Especially when you don’t have a job formally interacting with foreign leaders, you have to use opportunities like this to cosplay at doing so so that people can start to see you as someone who might be good at the real thing.
And it’s arguable that Davos even offers this now. It is notorously badly attended now and become something of a laughing stock in the post Trump/Brexit era, being branded [as Marr implicitly concedes in his humorous references to ‘lizards’, the stuff of globalist conspiracism] as elitist and out of touch.
Turning to the meat of the article, which is about Marr’s interpretations of Labour’s Brexit offer and hopes…
Later we read from Marr that:
'Senior Labour people in “Red Wall” constituencies assure me that returning to the customs union would certainly lose them their seats'.
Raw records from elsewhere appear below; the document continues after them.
(** A connection not set up is closed. *)
Lemma reject_inv conn t pend f ce rcv rej :
  front_inv t (conn :: pend) f →
  front_inv t pend
    (mkFront (fd_close (fd_ conn) (kernel f)).2 (slots f) (queues f) (manager f) ce rcv rej).
Proof.
  intros [Ht Hq Hl Hs Hnd Hp Ho].
  apply NoDup_cons in Hnd as [Hni Hnd]. apply Forall_cons in Hp as [(Hc & Hr & _ & Hnone) Hp].
  destruct (fd_close_ok (fd_ conn) (kernel f)) as (_ & Hfd & Hat).
  apply frame_inv; [by split|intros fd Hin; apply Hfd; intros ->|done].
  apply elem_of_cons in Hin as [E|[Hin|Hin]%elem_of_app]; [lia|done|].
  apply list_elem_of_fmap_1 in Hin as ([fd' c] & E & Hc'%elem_of_map_to_list). simpl in E. congruence.
Qed.

Lemma front_inv_perm t p1 p2 f : p1 ≡ₚ p2 → front_inv t p1 f → front_inv t p2 f.
Proof.
  intros Hp [? ? ? ? Hnd Hpd ?]. split; try done.
  - by rewrite <- Hp.
  - by rewrite <- Hp.
Qed.

(** A connection leaves with its slot. *)
Lemma remove_inv t pend f fd conn m' e free free' :
  front_inv t pend f → t !! fd = Some conn → executor_ conn = Some e →
  slots f !! e = Some free → free' ≡ₚ free ++ conn_slots e conn →
  represents fd_ m' (delete fd t) →
  front_inv (delete fd t) pend
    (mkFront (fd_close fd (kernel f)).2 (<[e:=free']> (slots f)) (queues f) m' (ce_index f)
       (connections_received f) (rejected_connections f)).
Proof.
  intros [Ht Hq Hl Hs Hnd Hp Ho] Hc He Hfree Hfree' Hm.
  destruct (fd_close_ok fd (kernel f)) as (_ & Hfd & Hat).
  destruct (rep_fd _ _ _ Ht _ _ Hc) as [Hr _].
  split; simpl; rewrite ?length_insert; [done|done| | |done| |].
  - intros fd' c' [Hne Hc']%lookup_delete_Some. destruct (rep_fd _ _ _ Ht _ _ Hc') as [_ Hf'].
    apply (live_ok_frame (kernel f)); [by eapply Hl| |by auto]. apply Hfd. congruence.
  - intros e' fr. destruct (decide (e' = e)) as [->|Hne].
    + rewrite list_lookup_insert_eq by (by eapply lookup_lt_Some). intros [= <-].
      rewrite <- (Hs e free Hfree), (used_delete e t fd conn Hc), Hfree'. by rewrite app_assoc.
    + rewrite list_lookup_insert_ne by done. intros Hfr. rewrite <- (Hs e' fr Hfr).
      rewrite (used_delete e' t fd conn Hc). by rewrite conn_slots_none by (left; congruence).
  - rewrite Forall_forall in Hp |- *. intros x Hx. destruct (Hp x Hx) as (? & ? & ? & Hn).
    split_and!; [done|lia|lia| |by rewrite lookup_delete_None; right].
    rewrite Hfd; [done|]. intros E. congruence.
  - rewrite Hfd by lia. done.
Qed.

Lemma End_client_spec t pend f i conn e :
  front_inv t pend f → clients_ (manager f) !! i = Some (Some conn) → executor_ conn = Some e →
  ∃ m' free, slots f !! e = Some free ∧ fd_ conn = Z.of_nat i + 1 ∧
    represents fd_ m' (delete (fd_ conn) t) ∧
    End_client (Z.of_nat i + 1) f
    = Ok (mkFront (fd_close (fd_ conn) (kernel f)).2 (<[e:=free ++ conn_slots e conn]> (slots f))
            (queues f) m' (ce_index f) (connections_received f) (rejected_connections f)).
Proof.
  intros Hinv Hslot He. pose proof (fi_table _ _ _ Hinv) as Ht.
  pose proof (proj1 (rep_slot _ _ _ Ht _ _) Hslot) as Hc.
  destruct (rep_fd _ _ _ Ht _ _ Hc) as [Hr Hfd].
  destruct (fi_live _ _ _ Hinv _ _ Hc) as (Ha & _ & e' & He' & Hlt & Hd).
  replace e' with e in Hlt by congruence. destruct (lookup_lt_is_Some_2 _ _ Hlt) as [free Hs].
  destruct (RemoveClient_represents fd_ (manager f) t (fd_ conn)) as (m' & Hm & Hrep);
    [done|by rewrite Hfd|].
  exists m', free. split_and!; [done..|]. unfold End_client.
  replace (Z.to_nat (Z.of_nat i + 1 - 1)) with i by lia. rewrite Hslot. step Hm.
  unfold Close. rewrite Ha. simpl. rewrite He. simpl. step (vec_get_nat _ _ _ Hs).
  unfold delete_Connection. simpl. destruct Hd as [Hd|[Hd _]].
  - rewrite Hd. simpl. by rewrite conn_slots_none, app_nil_r by auto.
  - rewrite Zleb_t by lia. unfold UnregisterFd. rewrite cassert_true by (apply Zleb_t; lia).
    simpl. rewrite conn_slots_here by (done || lia).
    by rewrite u32_small by (unfold kSlots in Hd; simpl in Hd; lia).
Qed.

Lemma End_client_inv t pend f fd :
  front_inv t pend f →
  ∃ f' t', End_client fd f = Ok f' ∧ front_inv t' pend f' ∧ t' ⊆ t ∧
    queues f' = queues f ∧ same_counters f f'.
Proof.
  intros Hinv. destruct (clients_ (manager f) !! Z.to_nat (fd - 1)) as [[conn|]|] eqn:Hslot;
    [|by exists f, t; unfold End_client; rewrite Hslot..].
  pose proof (fi_table _ _ _ Hinv) as Ht.
  pose proof (proj1 (rep_slot _ _ _ Ht _ _) Hslot) as Hc.
  destruct (fi_live _ _ _ Hinv _ _ Hc) as (_ & _ & e & He & _ & _).
  destruct (End_client_spec t pend f _ conn e Hinv Hslot He) as (m' & free & Hs & Hfd & Hrep & Hend).
  assert (End_client fd f = End_client (Z.of_nat (Z.to_nat (fd - 1)) + 1) f) as ->.
  { unfold End_client. by replace (Z.to_nat (Z.of_nat _ + 1 - 1)) with (Z.to_nat (fd - 1)) by lia. }
  rewrite Hend. eexists _, (delete (fd_ conn) t). split; [done|]. split.
  { eapply remove_inv; [done|by rewrite Hfd|done..]. }
  split_and!; [apply delete_subseteq|done|]. split_and!; try done. apply length_insert.
Qed.

(** ** The accept loop *)

(** With a single client executor nothing is ever queued, and the number of
    clients is within the limit. *)
Record main_inv (c : Config) t f : Prop := {
  mi_front : front_inv t (concat (queues f)) f;
  mi_single : length (slots f) = 1%nat →
    concat (queues f) = [] ∧ Z.of_nat (size t) ≤ maxclients c }.

(** [N] connections were given to executors and [r] rejected. *)
Record counters (N r : Z) f : Prop := {
  co_scheduled : connections_received f = N + r;
  co_rejected : rejected_connections f = r;
  co_next : ce_index f = N mod Z.of_nat (length (slots f));
  co_range : 0 ≤ N ∧ 0 ≤ r }.

Lemma Schedule_inv c e conn t f :
  front_inv t (conn :: concat (queues f)) f → (e < length (slots f))%nat →
  (length (slots f) = 1%nat → concat (queues f) = [] ∧ Z.of_nat (size t) + 1 ≤ maxclients c) →
  Schedule c 0 e conn f = Fault LogFatal ∨
  ∃ t' f', Schedule c 0 e conn f = Ok f' ∧ main_inv c t' f' ∧ same_counters f f'.
Proof.
  intros Hinv He H1. unfold Schedule. destruct (Nat.eqb_spec 0 e) as [<-|Hne].
  - destruct (start_client_inv c 0 conn t _ f Hinv He) as [Hf|(conn' & f' & Hf & Hq & Hsame & Hinv')];
      [by left|right]. eexists _, f'. split_and!; [done|split|done].
    + by rewrite Hq.
    + destruct Hsame as [-> _]. rewrite Hq. intros [H2 H3]%H1. split; [done|].
      pose proof (fi_pending _ _ _ Hinv) as [(_ & _ & _ & Hn) _]%Forall_cons.
      rewrite map_size_insert_None by done. lia.
  - right. rewrite <- (fi_queues _ _ _ Hinv) in He.
    destruct (lookup_lt_is_Some_2 _ _ He) as [q Hq]. step (vec_get_nat _ _ _ Hq).
    exists t. eexists. split_and!; [done|split|done]; simpl.
    + destruct Hinv as [? ? ? ? Hnd Hp ?].
      assert (concat (<[e:=q ++ [conn]]> (queues f)) ≡ₚ conn :: concat (queues f)) as Hperm
        by (apply (concat_insert_perm _ _ q _ [conn]); [done|apply Permutation_app_comm]).
      split; simpl; rewrite ?length_insert, ?Hperm; try done.
    + intros Hl. rewrite (fi_queues _ _ _ Hinv) in He. lia.
Qed.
What on earth does this mean? I have severe doubts that most people know what the customs union is. I can believe much more readily that conceding Freedom of Movement in order to rejoin the EU’s Single Market [so goods can be seamlessly sold across EU countries] would cause poblems with constituencies most hostile to immigration. But the customs union element - almost never spoken about by Starmer and others in Labour — which involves us committing to the same trade relations with 3rd party countries as the EU, and then obviates the need for rules of origin hurdles for trade inside the EU - is highly unlikely to be a big risk factor for the Red Wall.
This made me wonder whether Andrew Marr or whoever he was speaking to understood the distinction between the Customs Union and the Single Market.
I found this extract interesting:
Go over this again.
‘If they say fine, but you have to have freedom of movement, then know we can’t accept that’ [note red line] ‘But they are talking seriously.’ Which seems to translate as ‘they are not doing that thing they did with the Tories and not offering anything economically beneficial that comes only with freedom of movement which they know we cannot accept.’ Here is the cakeist optimism, as pure as the Tory version.
Then comes ‘We have no problem with dynamic alignment’.
What does Marr or his Labour source think that means, or will produce?
We have no problem with committing to not diverge from EU regulations in the future. Great. So we commit to not making the border frictions any worse than they currently are. And get what? This is in our interests anyway, so it is not something the EU ought to need to exchange for anything [all the weirdness of Tory Brexit departure, but in reverse]. This is not stated. When we are on our way out, The Tories were threatening to shoot themselves in the foot [No Deal is better than a bad deal]. Now Labour are threatening not to grab a cookie from the plate unless we get something else we want?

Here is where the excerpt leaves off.